As for the disc itself, this is an excellent example of why Columbia/TriStar earn a C from me on the Studio Report Card. While other of their discs might have excellent transfers, this transfer is muddy and not very crisp. It's of only average DVD quality which, while better than anything one will experience on VHS or analog television, is still far short of reference quality discs like The Matrix or The Mummy. Only minimal artifacting, but edges aren't as clear as they should be. Colors are solid, but not vibrant or bright; even the completely CG virtual reality matrix sequences look a bit washed out. This is definitely not one of the better transfers I've seen.
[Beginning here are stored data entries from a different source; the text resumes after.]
Lemma keeps_auditLog Pan capacity name data : keeps Pan false false (auditLogExtender capacity name data).
Proof. intros c (Hid & Hn & Hns) Hb. cbn. by split_and!. Qed.

Lemma keeps_resources Pan b l names : keeps Pan b b (resourcesForPatch l names).
Proof. intros c (Hid & Hn & Hns) Hb. cbn. by split_and!. Qed.

Lemma applyRules_confined Pan rules r shoot :
  Forall (fun rule => forall s, confined converterCall Pan (fun _ => True) (ruleCreate rule r s)) rules ->
  confined converterCall Pan
    (fun res => match res with Ok shoot' => shootMeta shoot' = shootMeta shoot | Err _ => True end)
    (applyRules rules r shoot).
Proof.
  intros Hall. revert shoot. induction Hall as [|rule rules Hr _ IH]; intros shoot; cbn [applyRules]; [done|].
  eapply confined_bind; [apply Hr|]. intros [u|e] _; [|done]. eapply confined_impl; [apply IH|].
  by intros [shoot'|e].
Qed.

Lemma createAcl_confined Pan r : confined converterCall Pan (fun _ => True) (createAcl cfg r).
Proof. unfold createAcl, loadIPsFromConfigMap. cbn. split; [done|]. by intros x. Qed.

Lemma keeps_reading Pan b e :
  (forall r shoot, (b = true -> ssExtensions (shootSpec shoot) = []) ->
     confined converterCall Pan
       (fun res => match res with Ok shoot' => shootMeta shoot' = shootMeta shoot | Err _ => True end) (e r shoot)) ->
  keeps Pan b false (reading e).
Proof.
  intros He c (Hid & Hn & Hns) Hb. unfold reading. eapply confined_bind; [by apply He|].
  intros [shoot|err] Hm; cbn; [|by split_and!]. split; [split; [done|cbn; by rewrite Hm]|done].
Qed.

Lemma aclRule_confined Pan acl r s : confined converterCall Pan (fun _ => True) (ruleCreate (aclRule cfg acl) r s).
Proof. cbn [aclRule ruleCreate]. destruct (AclNeedsToBeEnabled acl r); [apply createAcl_confined|done]. Qed.

Lemma extensionsForCreate_confined Pan data acl global r shoot :
  confined converterCall Pan
    (fun res => match res with Ok shoot' => shootMeta shoot' = shootMeta shoot | Err _ => True end)
    (NewExtensionsExtenderForCreate cfg data acl global r shoot).
Proof.
  unfold NewExtensionsExtenderForCreate, newExtensionsExtender. eapply confined_impl;
    [apply applyRules_confined|by intros [|]].
  repeat constructor; try done. apply aclRule_confined.
Qed.

Lemma extensionsForPatch_confined data acl global names current r shoot :
  ssExtensions (shootSpec shoot) = [] ->
  confined converterCall (patchRulesPanic data (fun t => List.find (hasType t) current))
    (fun res => match res with Ok shoot' => shootMeta shoot' = shootMeta shoot | Err _ => True end)
    (NewExtensionsExtenderForPatch cfg data current acl global names r shoot).
Proof.
  intros Hexts. unfold NewExtensionsExtenderForPatch, newExtensionsExtender, patchRules. rewrite Hexts. cbn [app].
  cbn [applyRules]. eapply (confined_bind _ _ (fun _ => True)).
  - cbn [auditLogPatchRule ruleCreate]. destruct (decide (data = emptyShootAuditLogData)) as [|Hd]; [done|].
    destruct (NewAuditLogExtension data); [|done].
    unfold existingExtension. cbn [shoot_with_extensions onSpec shoot_with_spec shootSpec set_extensions ssExtensions].
    destruct (List.find (hasType AuditlogExtensionType) current) as [e|] eqn:He; [|done].
    destruct (extProviderConfig e) eqn:Hraw; cbn; [done|]. split; [done|]. by exists e.
  - intros [u|e] _; [|done].
    match goal with |- confined _ _ _ ?p => change p with (applyRules
      [networkFilterRule global;
       ruleOf DNSExtensionType (fun _ shoot => dnsExtensionForPatch (ccDNS cfg) shoot) StrategyKeep;
       registryCacheRule names; aclPatchRule cfg acl; nvidiaPatchRule] r
       (shoot_with_extensions (shoot_with_extensions shoot current)
          (applyExtension (auditLogPatchRule data) u current))) end.
    eapply confined_impl; [apply applyRules_confined|by intros [|]].
    repeat constructor; try done. intros s. cbn [aclPatchRule ruleCreate].
    destruct (AclNeedsToBeEnabled acl r); cbn [negb]; [apply createAcl_confined|].
    by destruct (existingExtension ApiServerACLExtensionType s).
Qed.
(** ** The validation at start-up *)

(*@ src/internal/rtbootstrapper/validate.go:47-53 verifyDeploymentName *)
Definition verifyDeploymentName (deploymentName : string) : option GoError :=
  if String.eqb deploymentName "" then Some (newError "deployment name cannot be empty") else None.

(*@ src/internal/rtbootstrapper/validate.go:55-66 verifyConfigMap *)
Definition verifyConfigMap (configMapName : string) : prog (option GoError) :=
  if String.eqb configMapName "" then mret (Some (newError "config name is required"))
  else
    r ← getResource KConfigMap configMapName;
    mret
      (match r with
       | Err _ => Some (newError "unable to find Runtime Bootstrapper ConfigMap in KCP cluster")
       | Ok _ => None
       end).

(*@ src/internal/rtbootstrapper/validate.go:68-78 verifyClusterTrustBundle *)
Definition verifyClusterTrustBundle (clusterTrustBundleName : string) : prog (option GoError) :=
  if negb (String.eqb clusterTrustBundleName "") then
    r ← callP (CGet Kcp KClusterTrustBundle (mkNN "" clusterTrustBundleName));
    mret (match r with Err _ => Some (newError "unable to find Cluster Trust Bundle") | Ok _ => None end)
  else mret None.

(*@ src/internal/rtbootstrapper/validate.go:80-93 verifyPullSecret *)
Definition verifyPullSecret (pullSecretName : string) : prog (option GoError) :=
  if negb (String.eqb pullSecretName "") then
    r ← getResource KSecret pullSecretName;
    mret
      (match r with
       | Err _ => Some (newError "unable to find Runtime Bootstrapper pull secret in KCP cluster")
       | Ok secret =>
           if negb (String.eqb (secretType secret) "kubernetes.io/dockerconfigjson")
           then Some (newError "pull secret has invalid type, expected kubernetes.io/dockerconfigjson")
           else None
       end)
  else mret None.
Audio is sufficient, with both 2.0 and 5.1 Dolby soundtrack options. While better than the uninspired video, the soundstage is only adequate. There are options for subtitles in two languages (English and Spanish), and for audio in three (English, Spanish, French). Thirty-six chapter stops on the disc do break the film up nicely.
However, the disc is bare-bones. One side has a 1.85 widescreen version, the other a full screen pan-and-scan. Both sides are single layer. Static, unanimated menus in a rather garish shade of purple. No other content of any kind is on the disc; no commentary tracks, no documentaries, no interviews, not even the usual studio filler like liner notes, actor biographies or trailers.
Fans of the film will probably break down and purchase this title, but then hate themselves after they've watched their new disc. Aside from diehard genre fans, however, no one else will feel the need to go anywhere near it.
The Director is sentenced to Hollywood limbo, where he shall remain.
The scriptwriters are to be chained to a William Gibson library until they understand and freely admit the mistakes they made in altering his masterpiece.
The film itself is pardoned with the court's abject apologies, as are the cast.
Columbia/TriStar is sentenced to five hundred hours of community service and placed on probation until such time as they deliver a disc worthy of this title.